YOUR TASK
Return exactly the lines of the records below, starting at the line that contains "Lemma loop_body_partition (st" and ending at the line that contains "intros Hbody.", with both of those lines kept.

EXERCISE INPUTS
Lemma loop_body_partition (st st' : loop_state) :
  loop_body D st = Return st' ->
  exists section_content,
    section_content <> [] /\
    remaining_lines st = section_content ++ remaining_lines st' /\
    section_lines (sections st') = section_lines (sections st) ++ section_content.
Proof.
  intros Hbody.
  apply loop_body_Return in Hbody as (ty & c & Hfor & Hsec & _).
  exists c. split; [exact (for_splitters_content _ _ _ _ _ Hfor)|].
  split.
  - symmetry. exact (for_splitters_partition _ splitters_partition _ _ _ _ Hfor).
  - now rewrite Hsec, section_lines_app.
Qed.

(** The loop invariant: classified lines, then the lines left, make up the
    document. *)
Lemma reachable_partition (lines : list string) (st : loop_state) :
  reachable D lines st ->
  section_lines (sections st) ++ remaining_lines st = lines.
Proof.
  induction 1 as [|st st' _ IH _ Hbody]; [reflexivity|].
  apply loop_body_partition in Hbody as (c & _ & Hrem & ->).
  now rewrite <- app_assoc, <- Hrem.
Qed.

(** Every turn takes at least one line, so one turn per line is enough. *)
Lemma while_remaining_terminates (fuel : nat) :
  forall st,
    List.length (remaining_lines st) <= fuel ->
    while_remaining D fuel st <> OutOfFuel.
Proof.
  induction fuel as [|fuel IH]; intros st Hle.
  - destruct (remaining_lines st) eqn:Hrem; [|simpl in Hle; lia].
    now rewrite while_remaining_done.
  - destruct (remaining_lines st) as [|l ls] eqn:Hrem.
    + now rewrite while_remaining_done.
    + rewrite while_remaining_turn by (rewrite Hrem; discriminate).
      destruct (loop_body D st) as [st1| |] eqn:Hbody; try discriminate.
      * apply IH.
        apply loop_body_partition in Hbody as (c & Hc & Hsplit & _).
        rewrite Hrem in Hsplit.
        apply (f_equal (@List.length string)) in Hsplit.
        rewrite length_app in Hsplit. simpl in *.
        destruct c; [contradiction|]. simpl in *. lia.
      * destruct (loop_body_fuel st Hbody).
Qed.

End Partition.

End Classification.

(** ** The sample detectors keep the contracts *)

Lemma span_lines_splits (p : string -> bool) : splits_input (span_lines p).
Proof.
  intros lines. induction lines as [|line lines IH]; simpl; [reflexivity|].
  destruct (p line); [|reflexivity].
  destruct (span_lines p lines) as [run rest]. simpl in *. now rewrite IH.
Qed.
---
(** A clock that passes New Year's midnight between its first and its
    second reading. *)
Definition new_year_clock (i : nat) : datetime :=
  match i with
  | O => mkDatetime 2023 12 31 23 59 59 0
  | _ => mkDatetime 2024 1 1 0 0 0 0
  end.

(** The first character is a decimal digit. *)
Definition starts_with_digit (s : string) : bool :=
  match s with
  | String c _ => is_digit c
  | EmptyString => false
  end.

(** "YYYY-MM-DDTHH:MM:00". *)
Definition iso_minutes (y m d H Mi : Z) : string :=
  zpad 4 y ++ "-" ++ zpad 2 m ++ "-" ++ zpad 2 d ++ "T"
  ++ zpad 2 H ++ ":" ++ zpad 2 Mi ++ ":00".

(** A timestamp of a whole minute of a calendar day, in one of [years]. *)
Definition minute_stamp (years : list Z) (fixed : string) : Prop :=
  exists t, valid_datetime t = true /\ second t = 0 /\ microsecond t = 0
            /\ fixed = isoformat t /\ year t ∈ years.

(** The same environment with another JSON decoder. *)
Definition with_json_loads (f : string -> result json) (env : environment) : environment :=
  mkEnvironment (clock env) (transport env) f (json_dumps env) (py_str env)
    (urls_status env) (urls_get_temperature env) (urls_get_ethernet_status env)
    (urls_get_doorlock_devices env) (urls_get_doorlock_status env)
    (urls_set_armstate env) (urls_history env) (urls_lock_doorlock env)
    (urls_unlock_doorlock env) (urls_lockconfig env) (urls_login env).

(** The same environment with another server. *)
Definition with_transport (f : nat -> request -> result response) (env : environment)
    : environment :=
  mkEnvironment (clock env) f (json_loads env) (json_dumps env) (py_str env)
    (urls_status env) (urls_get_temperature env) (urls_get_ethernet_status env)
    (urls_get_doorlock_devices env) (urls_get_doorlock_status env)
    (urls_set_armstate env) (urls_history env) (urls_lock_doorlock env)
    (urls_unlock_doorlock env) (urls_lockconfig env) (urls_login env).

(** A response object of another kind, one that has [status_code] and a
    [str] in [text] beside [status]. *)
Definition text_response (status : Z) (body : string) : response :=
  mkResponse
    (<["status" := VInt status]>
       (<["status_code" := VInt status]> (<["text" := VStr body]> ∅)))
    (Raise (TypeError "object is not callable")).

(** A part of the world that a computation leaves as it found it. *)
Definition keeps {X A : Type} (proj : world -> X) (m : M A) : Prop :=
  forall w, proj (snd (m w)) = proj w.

SOLUTION BELOW
Lemma loop_body_partition (st st' : loop_state) :
  loop_body D st = Return st' ->
  exists section_content,
    section_content <> [] /\
    remaining_lines st = section_content ++ remaining_lines st' /\
    section_lines (sections st') = section_lines (sections st) ++ section_content.
Proof.
  intros Hbody.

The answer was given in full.